Set down exactly the lines below, starting at the one that contains "induction ls as" and ending at the one that contains "is_token, replacement, SP.", with both of those lines included and nothing else.

## RECORDS FOR THIS TASK
▼

Lemma split_lines_append (l rest : string) :
  single_line l ->
  split_lines (l ++ String LF rest) = l :: split_lines rest.
Proof.
  induction l as [|c l IH]; intros H.
  - reflexivity.
  - apply single_line_cons in H as [Hc Hl]. cbn.
    apply Ascii.eqb_neq in Hc. rewrite Hc.
    now rewrite (IH Hl).
Qed.

Lemma split_join_lines (ls : list string) :
  ls <> [] -> Forall single_line ls -> split_lines (join_lines ls) = ls.
Proof.
  induction ls as [|l ls IH]; intros Hne Hall; [contradiction|].
  inversion Hall as [|? ? Hl Hls]; subst.
  destruct ls as [|l' ls].
  - cbn. now apply split_lines_line.
  - rewrite join_lines_cons2, split_lines_append by assumption.
    f_equal. apply IH; [discriminate | assumption].
Qed.

Lemma length_split_lines (s : string) :
  List.length (split_lines s) = S (count_LF s).
Proof.
  induction s as [|c s IH]; [reflexivity|].
  cbn. destruct (Ascii.eqb c LF); cbn; [now rewrite IH|].
  destruct (split_lines s) as [|l ls] eqn:E;
    [now destruct (split_lines_not_nil s)|].
  cbn in *. exact IH.
Qed.

(** *** The rule on one line, by cases on its first characters *)

Lemma rewrite_line_cases (l : string) :
  rewrite_line l =
  match l with
  | String c1 (String c2 t) =>
      if is_token c1 c2 then
        match t with
        | EmptyString => replacement c1
        | String c3 t' => if Ascii.eqb c3 SP then replacement c1 ++ t' else l
        end
      else l
  | _ => l
  end.
Proof.
  unfold rewrite_line, token_matches, span_length, token_replacement,
    is_token, replacement, SP.
  destruct l as [|c1 [|c2 [|c3 t]]]; cbn.
  - reflexivity.
  - ascii_cases; reflexivity.
  - ascii_cases; try reflexivity; congruence.
  - ascii_cases; try reflexivity; congruence.
Qed.

Lemma scan_false_line (l rest : string) :
  single_line l -> scan false (l ++ rest) = l ++ scan false rest.
Proof.
  induction l as [|c l IH]; intros H; [reflexivity|].
  apply single_line_cons in H as [Hc Hl].
  cbn [append]. rewrite scan_copy.
  apply Ascii.eqb_neq in Hc. rewrite Hc, (IH Hl). reflexivity.
Qed.

Lemma scan_true_LF (rest : string) :
  scan true (String LF rest) = scan false (String LF rest).
Proof. destruct rest; reflexivity. Qed.

Lemma scan_true_cons2 (c1 c2 : ascii) (t2 : string) :
  scan true (String c1 (String c2 t2)) =
  if is_token c1 c2 then
    match t2 with
    | EmptyString => replacement c1
    | String c3 t3 =>
        if Ascii.eqb c3 SP then replacement c1 ++ scan false t3
        else if Ascii.eqb c3 LF
             then replacement c1 ++ String c3 (scan true t3)
             else String c1 (scan (Ascii.eqb c1 LF) (String c2 t2))
    end
  else String c1 (scan (Ascii.eqb c1 LF) (String c2 t2)).
Proof. reflexivity. Qed.

Lemma is_token_LF (c1 : ascii) : is_token c1 LF = false.
Proof.
  destruct (is_token c1 LF) eqn:E; [|reflexivity].
  apply token_not_LF in E. now rewrite Ascii.eqb_refl in E.
Qed.

(** A line that is copied: the scan from a line start agrees with the scan
    from inside a line. *)
Lemma scan_true_copy (c1 : ascii) (l' rest : string) :
  c1 <> LF -> single_line l' ->
  String c1 (scan (Ascii.eqb c1 LF) (l' ++ rest))
  = String c1 l' ++ scan false rest.
Proof.
  intros Hc Hl. apply Ascii.eqb_neq in Hc. rewrite Hc.
  now rewrite scan_false_line.
Qed.

Lemma scan_true_line (l rest : string) :
  single_line l -> at_eol rest = true ->
  scan true (l ++ rest) = rewrite_line l ++ scan false rest.
Proof.
  intros Hl Hr. rewrite rewrite_line_cases.
  destruct l as [|c1 l1].
  { destruct rest as [|c r]; [reflexivity|].
    cbn in Hr. apply Ascii.eqb_eq in Hr. subst c. apply scan_true_LF. }
  apply single_line_cons in Hl as [Hc1 Hl1].
  destruct l1 as [|c2 l2].
  { destruct rest as [|c r]; [reflexivity|].
    cbn in Hr. apply Ascii.eqb_eq in Hr. subst c.
    cbn [append]. rewrite scan_true_cons2, is_token_LF.
    now apply (scan_true_copy c1 "" (String LF r)). }
  pose proof Hl1 as Hl1'.
  apply single_line_cons in Hl1 as [Hc2 Hl2].
  cbn [append]. rewrite scan_true_cons2.
  destruct (is_token c1 c2) eqn:Ht.
  2:{ now apply (scan_true_copy c1 (String c2 l2) rest). }
  destruct l2 as [|c3 l3].
  { destruct rest as [|c r]; cbn [append].
    - now rewrite append_nil_r.
    - cbn in Hr. apply Ascii.eqb_eq in Hr. subst c.
      rewrite scan_copy. reflexivity. }
  apply single_line_cons in Hl2 as [Hc3 Hl3].
  cbn [append].
  destruct (Ascii.eqb_spec c3 SP) as [->|Hsp].
  { rewrite scan_false_line by assumption. now rewrite append_assoc. }
  apply Ascii.eqb_neq in Hc3. rewrite Hc3.
  now apply (scan_true_copy c1 (String c2 (String c3 l3)) rest).
Qed.
Definition enroll_student (c : Connection) (student_id : string) (section_id : Z)
  : (bool * string) * Connection :=
  let '(_, c1) := execute_update (CALL_sp_EnrollStudent student_id section_id) c in
  let success :=
    match var_success c1 with
    | Some v => v =? 1
    | None => false
    end in
  let message :=
    match var_result c1 with
    | Some m => if String.eqb m "" then "Unknown error" else m
    | None => "Unknown error"
    end in
  ((success, message), c1).

Definition drop_enrollment (c : Connection) (student_id : string) (section_id : Z)
  : bool * Connection :=
  let '(rows_affected, c1) :=
    execute_update (UPDATE_Status_Dropped student_id section_id) c in
  (0 <? rows_affected, c1).

Definition update_grade (c : Connection) (enrollment_id : Z) (final_grade : Q)
  : bool * Connection :=
  let grade_points := AppConfig.calculate_grade_points (Some final_grade) in
  let '(rows_affected, c1) :=
    execute_update (UPDATE_Grade final_grade grade_points final_grade enrollment_id) c in
  (0 <? rows_affected, c1).

(** [Enrollment JOIN Student JOIN Section JOIN Course
     WHERE e.StudentID = %s], narrowed to one term when both
    [semester] and [year] are truthy.  The rows are produced in table
    order; the ORDER BY clause is not modelled (the eligibility check
    below does not depend on the order of its input, see
    [eligibility_order_irrelevant]). *)
Definition get_student_enrollments (c : Connection) (student_id : string)
           (semester : option string) (year : option Z) : list EnrollmentInfo :=
  let d := tables c in
  let by_term := truthy_str semester && truthy_int year in
  omap (fun e =>
          if String.eqb (StudentID e) student_id
             && bool_decide (StudentID e ∈ Student d) then
            match Section d !! SectionID e with
            | Some sec =>
                match Course d !! CourseID sec with
                | Some crs =>
                    if negb by_term
                       || (opt_str_eqb (Some (Semester sec)) semester
                           && match year with
                              | Some y => Year sec =? y
                              | None => false
                              end)
                    then Some {| enrollment_id := EnrollmentID e;
                                 student_id := StudentID e;
                                 course_id := CourseID sec;
                                 credits := Credits crs;
                                 section_id := SectionID e;
                                 semester := Semester sec;
                                 year := Year sec;
                                 time_slot := TimeSlot sec;
                                 status := status_value (Status e);
                                 final_grade := float_if_truthy (FinalGrade e);
                                 grade_points := float_if_truthy (GradePoints e) |}
                    else None
                | None => None
                end
            | None => None
            end
          else None)
       (Enrollment d).

End EnrollmentDAO.

(** ** services.py *)

Module StudentService.

Definition enroll_in_course (c : Connection) (student_id : string) (section_id : Z)
  : (bool * string) * Connection :=
  EnrollmentDAO.enroll_student c student_id section_id.

Definition drop_course (c : Connection) (student_id : string) (section_id : Z)
  : (bool * string) * Connection :=
  let '(success, c1) := EnrollmentDAO.drop_enrollment c student_id section_id in
  if success then ((true, "Course dropped successfully"), c1)
  else ((false, "Failed to drop course - enrollment not found or already dropped"), c1).
Lemma insert_score_Sorted x scores :
  Sorted (λ a b, leb b.1 a.1 = true) scores →
  Sorted (λ a b, leb b.1 a.1 = true) (insert_score leb x scores).
Proof.
  induction 1 as [|y scores Hs IH Hy]; cbn.
  - repeat constructor.
  - destruct (leb y.1 x.1) eqn:Hyx.
    + repeat constructor; done.
    + assert (leb x.1 y.1 = true) as Hxy.
      { destruct (leb_total x.1 y.1) as [?|?]; [done|congruence]. }
      constructor; [done|]. destruct Hy as [|z scores' Hz]; cbn.
      * by constructor.
      * destruct (leb z.1 x.1); by constructor.
Qed.

Lemma sorted_scores_StronglySorted scores :
  StronglySorted (λ a b, leb b.1 a.1 = true) (sorted_scores leb scores).
Proof.
  apply Sorted_StronglySorted.
  - intros a b c Hab Hbc. by eapply leb_trans.
  - induction scores as [|x scores IH]; cbn; [constructor|by apply insert_score_Sorted].
Qed.

Lemma StronglySorted_scores_take_drop (s : list (S * string)) (k : nat) x y :
  StronglySorted (λ a b, leb b.1 a.1 = true) s →
  x ∈ take k s → y ∈ drop k s → leb y.1 x.1 = true.
Proof.
  intros Hs. revert k. induction Hs as [|a s Hs IH Ha]; intros k.
  - rewrite take_nil. by intros ?%elem_of_nil.
  - destruct k as [|k]; cbn; [by intros ?%elem_of_nil|].
    intros [->|Hx]%elem_of_cons Hy.
    + rewrite Forall_forall in Ha. apply Ha.
      eapply elem_of_sublist; [done|apply sublist_drop].
    + by eapply IH.
Qed.
End closest.

(** X18. Once the query word and the other words of a duplicate-free
    vocabulary have a vector, [closest_n_words] never returns the query
    word: with [m] other words it returns [min(n, m)] distinct words of the
    vocabulary for [n >= 0] and [max(0, m + n)] for a negative [n] (the
    slice [[:n]]), and when this number is [0] it raises [IndexError]
    instead of returning an empty tuple. *)
Theorem closest_n_words_result {V S : Type} (cos : V → V → S) (leb : S → S → bool)
    (weight : list V) (d : gmap string nat) (vocab : list string)
    (word : string) (n : Z) :
  NoDup vocab →
  (∃ word_vec, word2vec weight d word = Ok word_vec) →
  (∀ v, v ∈ vocab → v ≠ word → ∃ vec, word2vec weight d v = Ok vec) →
  let m := length (filter (λ v, v ≠ word) vocab) in
  let k := Z.to_nat (clamp (Z.of_nat m) n) in
  (k = 0%nat → closest_n_words cos leb weight d vocab word n = Raise IndexError) ∧
  (k ≠ 0%nat →
   ∃ ws, closest_n_words cos leb weight d vocab word n = Ok ws ∧
         length ws = k ∧ NoDup ws ∧ ∀ w, w ∈ ws → w ∈ vocab ∧ w ≠ word).
Proof.
  intros Hnd [word_vec Hword] Hvec m k.
  destruct (closest_n_words_eq cos leb weight d vocab word n word_vec Hword Hvec)
    as (scores & Hwords & _ & ->).
  assert (length scores = m) as Hlen.
  { subst m. by rewrite <-Hwords, length_fmap. }
  rewrite Hlen. fold k.
  assert ((k ≤ m)%nat) as Hkm by (subst k; unfold clamp; destruct (Z.ltb_spec n 0); lia).
  set (s := sorted_scores leb scores).
  assert (s ≡ₚ scores) as Hperm by apply sorted_scores_Permutation.
  assert (length (take k s) = k) as Htake.
  { rewrite length_take, Hperm. lia. }
  split.
  - intros Hk. rewrite Hk. by rewrite take_0.
  - intros Hk. destruct (take k s) as [|p ps] eqn:Hps; [cbn in Htake; lia|].
    cbn [zip_star_1]. exists (p :: ps).*2. rewrite <-Hps.
    split; [done|]. split; [rewrite length_fmap, length_take, Hperm; lia|].
    assert ((take k s).*2 `sublist_of` s.*2) as Hsub
      by apply fmap_sublist, sublist_take.
    assert (s.*2 ≡ₚ filter (λ v, v ≠ word) vocab) as Hs2 by (by rewrite Hperm, Hwords).
    split.
    + eapply sublist_NoDup; [|done]. rewrite Hs2. by apply NoDup_filter.
    + intros w Hw. eapply elem_of_sublist in Hw; [|done].
      rewrite Hs2 in Hw. apply list_elem_of_filter in Hw. tauto.
Qed.

Lemma closest_n_words_result_witness :
  let m := length (filter (λ v, v ≠ "a"%string) abcd) in
  let k := Z.to_nat (clamp (Z.of_nat m) 2) in
  (k = 0%nat →
   closest_n_words Z.sub Z.leb [10; 20; 30; 40] (word_to_ix abcd) abcd "a" 2
   = Raise IndexError) ∧
  (k ≠ 0%nat →
   ∃ ws, closest_n_words Z.sub Z.leb [10; 20; 30; 40] (word_to_ix abcd) abcd "a" 2 = Ok ws ∧
         length ws = k ∧ NoDup ws ∧ ∀ w, w ∈ ws → w ∈ abcd ∧ w ≠ "a"%string).
Proof.
  apply (closest_n_words_result Z.sub Z.leb [10; 20; 30; 40] (word_to_ix abcd) abcd "a" 2).
  - apply (bool_decide_unpack _). vm_compute. reflexivity.
  - exists 10. vm_compute. reflexivity.
  - intros v Hv _. repeat (apply elem_of_cons in Hv as [->|Hv]);
      [eexists; vm_compute; reflexivity..|by apply elem_of_nil in Hv].
Defined.
(** X8: Without a database nothing is written, answered or logged,
    whatever the message; a request in ASCII text that passes every check
    then ends in [AttributeError] instead of being recorded. *)
Theorem no_database_no_reply
    (m : Message) (sa ua : bool) (w : World) :
  database (self w) = None ->
  tr (standard_ban_procedure m sa ua w) = [] /\
  (forall name y,
     ascii_text (body m) = true -> ascii_text name = true ->
     author m = Some name -> was_comment m = false ->
     RE_BANMSG_search (body m) = Some ("u"%char, y) ->
     lower y = lower name -> ua = true ->
     res (standard_ban_procedure m sa ua w) = Raise AttributeError).
Proof.
  intros Hdb. split.
  - destruct m as [a sr wc b].
    unfold standard_ban_procedure, principal, message_author_name,
      message_subreddit_display_name, bind, getattr, get_self, emit, ret,
      raise; simpl.
    destruct a as [name|]; destruct sr as [sub|]; simpl;
      destruct wc; simpl; auto.
    all: match goal with
         | |- context [contains ?x ?y] => destruct (contains x y)
         end; simpl; auto.
    all: destruct (RE_BANMSG_search b) as [[X Y]|]; simpl; auto.
    all: match goal with
         | |- context [String.eqb ?x ?y] => destruct (String.eqb x y)
         end; simpl; auto.
    all: match goal with
         | |- context [type_consistency ?x ?y] =>
             destruct (type_consistency x y)
         end; simpl; auto.
    all: destruct ua, sa; simpl; auto.
    all: rewrite Hdb; reflexivity.
  - intros name y _ _ Ha Hc Hre Hy ->.
    pose proof (extracted_name_in_body _ _ _ Hre) as Hin. rewrite Hy in Hin.
    destruct m as [a sr wc b]; simpl in *; subst a wc.
    unfold standard_ban_procedure, principal, message_author_name, bind, ret,
      getattr, get_self, emit; simpl.
    rewrite Hin, Hre; simpl. rewrite Hy, String.eqb_refl; simpl.
    rewrite Hdb; simpl. reflexivity.
Qed.

Lemma no_database_no_reply_witness :
  tr (standard_ban_procedure msg_alice true true
        (mkWorld (__init__ None (Some roverHandler) "LeafeatorBot")
                 0 0 0 0)) = [] /\
  res (standard_ban_procedure msg_alice true true
         (mkWorld (__init__ None (Some roverHandler) "LeafeatorBot")
                  0 0 0 0)) = Raise AttributeError.
Proof.
  destruct (no_database_no_reply msg_alice true true
              (mkWorld (__init__ None (Some roverHandler) "LeafeatorBot")
                       0 0 0 0) eq_refl) as [H1 H2].
  split; [exact H1|].
  exact (H2 "alice" "alice" eq_refl eq_refl eq_refl eq_refl eq_refl
            eq_refl eq_refl).
Defined.
(** * A shallow embedding of json_parser.py

    The lexer ([_TOKEN_RE], [lex]), the string validator
    ([_validate_string]), the one-slot look-ahead ([LookAhead]) and the
    recursive-descent parser ([_parse_value], [_parse_array],
    [_parse_object], [parse]) of [json_parser.py], followed by the
    properties of the specification that concern them.

    Conventions.
    - A Python [str] is a list of code points ([text]); offsets are [nat].
    - A raised exception is a value of [exn]; a function that may raise
      returns a [result].
    - The generator returned by [lex] is the list of tokens it yields
      followed by the way it ends ([Gen]).
    - What the interpreter brings is not part of the repository: what its
      Unicode character database says of code points above the ASCII range
      and the longest digit string that [int] converts are the parameter
      [UnicodeData]; the ASCII range is fixed by the definitions.
    - The depth of recursion and the memory of the interpreter are not
      modelled. *)

From Stdlib Require Import String Ascii List Sorted NArith ZArith Bool Lia.
Import ListNotations.

(** ** Text *)

Definition char := N.
Definition text := list char.

Definition ord (a : ascii) : char := N_of_ascii a.

Definition text_of (s : string) : text := map ord (list_ascii_of_string s).

Definition dquote : char := 34%N.
Definition backslash : char := 92%N.
Definition newline : char := 10%N.

(** Inputs of the examples are written with an apostrophe where the JSON
    text has a double quote: [jtext "{'a':1}"] is the text [{"a":1}]. *)
Definition jtext (s : string) : text :=
  map (fun c => if N.eqb c 39 then dquote else c) (text_of s).

Fixpoint text_eqb (a b : text) : bool :=
  match a, b with
  | [], [] => true
  | x :: a', y :: b' => N.eqb x y && text_eqb a' b'
  | _, _ => false
  end.

(** [c in s] for a one-character [c]. *)
Definition mem (c : char) (s : text) : bool := existsb (N.eqb c) s.

(** ** The interpreter: the Unicode database outside the ASCII range,
    and the limit of [int] *)

Record UnicodeData := {
  (** [str.isspace] of a code point above 127 *)
  uni_space : char -> bool;
  (** the decimal-digit value of a code point above 127, if it has one *)
  uni_decimal : char -> option N;
  (** the code point a character name stands for *)
  uni_name : list N -> option char;
  (** [sys.get_int_max_str_digits()]: the most digits of a text that
      [int] converts, 0 when there is no limit *)
  int_max_str_digits : nat
}.

(** A database with no digit, space or name above the ASCII range, and
    the limit of 4300 digits that the interpreter starts with. *)
Definition ascii_only : UnicodeData :=
  {| uni_space := fun _ => false;
     uni_decimal := fun _ => None;
     uni_name := fun _ => None;
     int_max_str_digits := 4300 |}.

(** ** Token kinds and regular-expression matches *)

Inductive kind :=
| STRING | NUMBER | LITERAL | BRACE | BRACKET | COMMA | COLON | WHITESPACE.

Definition kind_eqb (a b : kind) : bool :=
  match a, b with
  | STRING, STRING | NUMBER, NUMBER | LITERAL, LITERAL | BRACE, BRACE
  | BRACKET, BRACKET | COMMA, COMMA | COLON, COLON
  | WHITESPACE, WHITESPACE => true
  | _, _ => false
  end.

(** A match object: [m.lastgroup], [m.group()], [m.start()]. *)
Record Match := {
  m_kind : kind;
  m_group : text;
  m_start : nat
}.

Definition m_end (m : Match) : nat := m_start m + length (m_group m).

(** ** Values, tokens and exceptions *)

(** The Python values a token carries and [parse] returns. A float is
    kept as the numeral it was read from; a dict is the list of its items in
    insertion order, its keys being strings. *)
#[local] Unset Elimination Schemes.
Inductive pyval :=
| PyStr (s : text)
| PyInt (z : Z)
| PyFloat (numeral : text)
| PyBool (b : bool)
| PyNone
| PyList (items : list pyval)
| PyDict (items : list (text * pyval)).
#[local] Set Elimination Schemes.

(** [Token((kind, value, start))] *)
Record Token := {
  tok_kind : kind;
  tok_value : pyval;
  tok_offset : nat
}.

(** The messages of the [SyntaxError]s the module raises, with what they
    report. *)
Inductive syntax_error :=
| InvalidCharacter (offset : nat)
    (* invalid character at offset .. *)
| TrailingBackslash (offset : nat)
    (* trailing backslash in string at offset .. *)
| UnterminatedString (offset : nat)
    (* unterminated string starting at offset .. *)
| ShortUnicodeEscape (offset : nat)
    (* short unicode escape at offset .. *)
| InvalidHexEscape (seq : text) (offset : nat)
    (* invalid hex escape .. at offset .. *)
| InvalidEscape (esc : char) (offset : nat)
    (* invalid escape \.. at offset .. *)
| BadEscapeSequence
    (* bad escape sequence: .. *)
| UnpairedSurrogate
    (* unpaired surrogate in string *)
| UnexpectedEndOfInput
    (* unexpected end of input *)
| UnexpectedToken (k : kind) (v : pyval) (offset : nat)
    (expected_kind : kind) (expected_value : option text)
    (* unexpected token .. '..' at offset .. - expected .. *)
| ValueExpected (k : kind) (v : pyval)
    (* unexpected token .. '..' - value expected *)
| DepthLimitExceeded
    (* depth limit exceeded *)
| DuplicateKey
    (* duplicate key *)
| RootMustBeContainer (k : kind) (v : pyval) (offset : nat)
    (* payload must be object or array at root - got .. '..' at offset .. *)
| ExtraData (offset : nat).
    (* extra data after root value at offset .. *)

Inductive exn :=
| SyntaxError (e : syntax_error)
| StopIteration
| UnicodeEncodeError
| ValueError
| KeyError
| TypeError.

Inductive result (A : Type) :=
| Return (a : A)
| Raise (e : exn).

Arguments Return {A} a.
Arguments Raise {A} e.

(** A generator that has not been started: the tokens it will yield, and
    how it ends after the last of them, by returning ([None], which the
    consumer sees as [StopIteration]) or by raising. *)
Record Gen := {
  yields : list Token;
  finish : option exn
}.

Definition gen_yield (t : Token) (g : Gen) : Gen :=
  {| yields := t :: yields g; finish := finish g |}.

▲

## RESULT OF THIS EXERCISE
  induction ls as [|l ls IH]; intros Hne Hall; [contradiction|].
  inversion Hall as [|? ? Hl Hls]; subst.
  destruct ls as [|l' ls].
  - cbn. now apply split_lines_line.
  - rewrite join_lines_cons2, split_lines_append by assumption.
    f_equal. apply IH; [discriminate | assumption].
Qed.

Lemma length_split_lines (s : string) :
  List.length (split_lines s) = S (count_LF s).
Proof.
  induction s as [|c s IH]; [reflexivity|].
  cbn. destruct (Ascii.eqb c LF); cbn; [now rewrite IH|].
  destruct (split_lines s) as [|l ls] eqn:E;
    [now destruct (split_lines_not_nil s)|].
  cbn in *. exact IH.
Qed.

(** *** The rule on one line, by cases on its first characters *)

Lemma rewrite_line_cases (l : string) :
  rewrite_line l =
  match l with
  | String c1 (String c2 t) =>
      if is_token c1 c2 then
        match t with
        | EmptyString => replacement c1
        | String c3 t' => if Ascii.eqb c3 SP then replacement c1 ++ t' else l
        end
      else l
  | _ => l
  end.
Proof.
  unfold rewrite_line, token_matches, span_length, token_replacement,
    is_token, replacement, SP.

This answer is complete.